Intracerebroventricular Administration of an Endothelin ET_B–Receptor Agonist Increases Expression of Matrix Metalloproteinase-2 and -9 in Rat Brain

Abstract

Matrix metalloproteinases (MMPs), a family of zinc-endopeptidases, have a critical role in the pathophysiological responses in damaged brains. MMPs are up-regulated in brain pathologies. To clarify the extracellular signals involved in brain MMP production, the effects of endothelins (ETs), a family of vasoconstricting peptides, were examined. Intracerebroventricular administration of 500 pmol/day Ala^1,3,11,15-ET-1, an ET_B-receptor agonist, increased the mRNAs of MMP2 and MMP9 in rat hippocampus and cerebrum. Ala^1,3,11,15-ET-1 did not affect mRNA levels of MMP 1, 12, and 14. Administration of Ala^1,3,11,15-ET-1 for 7 days also increased the protein content and proteolytic activities of MMP2 and MMP9 in the cerebrum. Immunohistochemical observations showed that astrocytes in the hippocampus and the cerebrum of ET-infused rats had MMP2 and MMP9 reactivities. In rat cultured astrocytes, both Ala^1,3,11,15-ET-1 (100 nM) and ET-1 (100 nM) increased MMP2 and MMP9 mRNAs. ET-1 stimulated the protein releases and the proteolytic activities of MMP2 and MMP9 from cultured astrocytes.
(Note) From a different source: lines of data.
Lemma post_api_weather_table (E : Env) (db : database) (body : object) :
  snd (snd (post_api_weather E db body)) = db \/
  exists location date_from date_to weather_data,
    snd (snd (post_api_weather E db body)) =
    sql_insert E db location date_from date_to weather_data.
Proof.
  rewrite post_api_weather_answer.
  destruct (post_api_weather_try E db body) as [calls [[res db']|err]] eqn:Htry;
    cbn [snd]; [|now left].
  destruct (post_api_weather_try_outcome _ _ _ _ _ _ Htry)
    as [(_ & -> & _) | (record & searched & _ & _ & ->)]; [now left|].
  right. eauto.
Qed.

Lemma id_below_next (db : database) (r : row) :
  In r (weather_queries db) -> (id r < next_id db)%Z.
Proof.
  unfold next_id. destruct db as [rows seq]. cbn [weather_queries sqlite_sequence].
  induction rows as [|r0 rows IH]; intros []; cbn [map fold_right].
  - subst r0. lia.
  - specialize (IH H). lia.
Qed.

(** X3.  Whatever the request and whatever the world, [POST /api/weather]
    leaves the table as it was or appends exactly one row to it: the rows
    that were there are untouched, and the new row gets an [id] above all
    of theirs and above every [id] given out before, and the timestamp of
    the insertion.  So a table whose ids were distinct keeps distinct
    ids. *)
Theorem post_appends_at_most_one_row (E : Env) (db : database) (body : object) :
  let db' := snd (snd (post_api_weather E db body)) in
  (db' = db \/
   exists r,
     weather_queries db' = (weather_queries db ++ [r])%list /\
     (forall r0, In r0 (weather_queries db) -> (id r0 < id r)%Z) /\
     (sqlite_sequence db < id r)%Z /\
     sqlite_sequence db' = id r /\
     created_at r = Str (CURRENT_TIMESTAMP E)) /\
  (NoDup (map id (weather_queries db)) -> NoDup (map id (weather_queries db'))).
Proof.
  intros db'.
  assert (Hshape : db' = db \/
            exists r,
              weather_queries db' = (weather_queries db ++ [r])%list /\
              id r = next_id db /\ sqlite_sequence db' = id r /\
              created_at r = Str (CURRENT_TIMESTAMP E)).
  { destruct (post_api_weather_table E db body)
      as [H | (location & date_from & date_to & weather_data & H)];
      [now left|].
    unfold db'. rewrite H. unfold sql_insert.
    destruct (sqlite_fails E); [now left|]. right.
    eexists. cbn [weather_queries sqlite_sequence id created_at]. repeat split. }
  split.
  - destruct Hshape as [H | (r & Hrows & Hid & Hseq & Hcreated)]; [now left|].
    right. exists r. repeat split; try assumption.
    + intros r0 Hr0. rewrite Hid. now apply id_below_next.
    + rewrite Hid. unfold next_id. lia.
  - intros Hnodup.
    destruct Hshape as [-> | (r & Hrows & Hid & _)]; [exact Hnodup|].
    rewrite Hrows, map_app. cbn [map].
    apply NoDup_app; [exact Hnodup | repeat constructor; intros [] |].
    intros i Hi [<- | []]. apply in_map_iff in Hi as (r0 & Heq & Hr0).
    apply id_below_next in Hr0. lia.
Qed.

(** A second query on a table that holds one. *)
Lemma post_appends_at_most_one_row_witness :
  NoDup (map id (weather_queries
                   (snd (snd (post_api_weather Sample.env Sample.one_row_db
                                [("location", Str "Paris")]))))).
Proof.
  apply (proj2 (post_appends_at_most_one_row Sample.env Sample.one_row_db
                  [("location", Str "Paris")])).
  repeat constructor. intros [].
Defined.

(** X4.  The row a successful [POST /api/weather] stores is the record it
    answers with: for a body of the documented types, its [location] is
    the record's [searchedLocation], its [weather_data] the JSON of the
    record, its dates the supplied ones or [NULL].  The insertion is not
    awaited: when the driver fails, the answer is the same 200 and nothing
    is stored. *)
Theorem post_stores_what_it_answers (E : Env) (db : database) (body : object)
    (calls : list event) (res : response) (db' : database) :
  binds_text body ->
  post_api_weather_try E db body = (calls, Normal (res, db')) ->
  statusCode res = 200%Z ->
  (sqlite_fails E = true -> db' = db) /\
  (sqlite_fails E = false ->
   exists r,
     weather_queries db' = (weather_queries db ++ [r])%list /\
     location r = get (sent res) "searchedLocation" /\
     date_from r = or_else (lookup "dateFrom" body) Null /\
     date_to r = or_else (lookup "dateTo" body) Null /\
     weather_data r = JSON_image (sent res)).
Proof.
  intros _ Htry Hstatus.
  destruct (post_api_weather_try_outcome _ _ _ _ _ _ Htry)
    as [(H400 & _) | (record & searched & -> & <- & ->)].
  { rewrite H400 in Hstatus. discriminate Hstatus. }
  unfold sql_insert. split; intros ->; [reflexivity|].
  eexists. cbn [weather_queries location date_from date_to weather_data sent json_response].
  repeat split.
Qed.

(** The same request with a working and with a failing driver. *)
Lemma post_stores_what_it_answers_witness :
  let body := [("lat", Num (Dec false 4885 (-2))); ("lon", Num (Dec false 235 (-2)))] in
  (exists r,
      weather_queries (snd (snd (post_api_weather Sample.env Sample.empty_db body)))
      = [r] /\ location r = Str "48.85,2.35") /\
  statusCode (fst (snd (post_api_weather Sample.env_broken_driver Sample.empty_db body)))
  = 200%Z /\
  snd (snd (post_api_weather Sample.env_broken_driver Sample.empty_db body))
  = Sample.empty_db.
Proof.
  intros body.
  assert (Hbody : binds_text body) by (repeat split; now left).
  split; [|split; [reflexivity|]].
  - set (out := post_api_weather Sample.env Sample.empty_db body).
    assert (Htry : post_api_weather_try Sample.env Sample.empty_db body
                   = (fst out, Normal (fst (snd out), snd (snd out)))) by reflexivity.
    destruct (proj2 (post_stores_what_it_answers _ _ _ _ _ _ Hbody Htry eq_refl) eq_refl)
      as (r & Hrows & Hloc & _).
    exists r. split; [exact Hrows | exact Hloc].
  - set (out := post_api_weather Sample.env_broken_driver Sample.empty_db body).
    assert (Htry : post_api_weather_try Sample.env_broken_driver Sample.empty_db body
                   = (fst out, Normal (fst (snd out), snd (snd out)))) by reflexivity.
    exact (proj1 (post_stores_what_it_answers _ _ _ _ _ _ Hbody Htry eq_refl) eq_refl).
Defined.

(** ** Reading, updating and deleting rows *)

Lemma find_no_hit (E : Env) (id_param : string) (rows : list row) :
  (forall r, In r rows -> hits E id_param r = false) ->
  find (hits E id_param) rows = None.
Proof.
  induction rows as [|r rows IH]; intros Hnone; [reflexivity|].
  cbn [find]. rewrite (Hnone r (or_introl eq_refl)).
  apply IH. intros r' Hr'. apply Hnone. now right.
Qed.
BQ788, an ET_B antagonist, inhibited the effects of ET-1 on astrocytic MMP2 and MMP9. The ET-induced expression of MMP9, but not MMP2, was inhibited by pyrrolidine dithiocarbamate, proteasome inhibitor I, and MG132. These results suggest that ET stimulates astrocytic MMP2 and MMP9 production through ET_B receptors.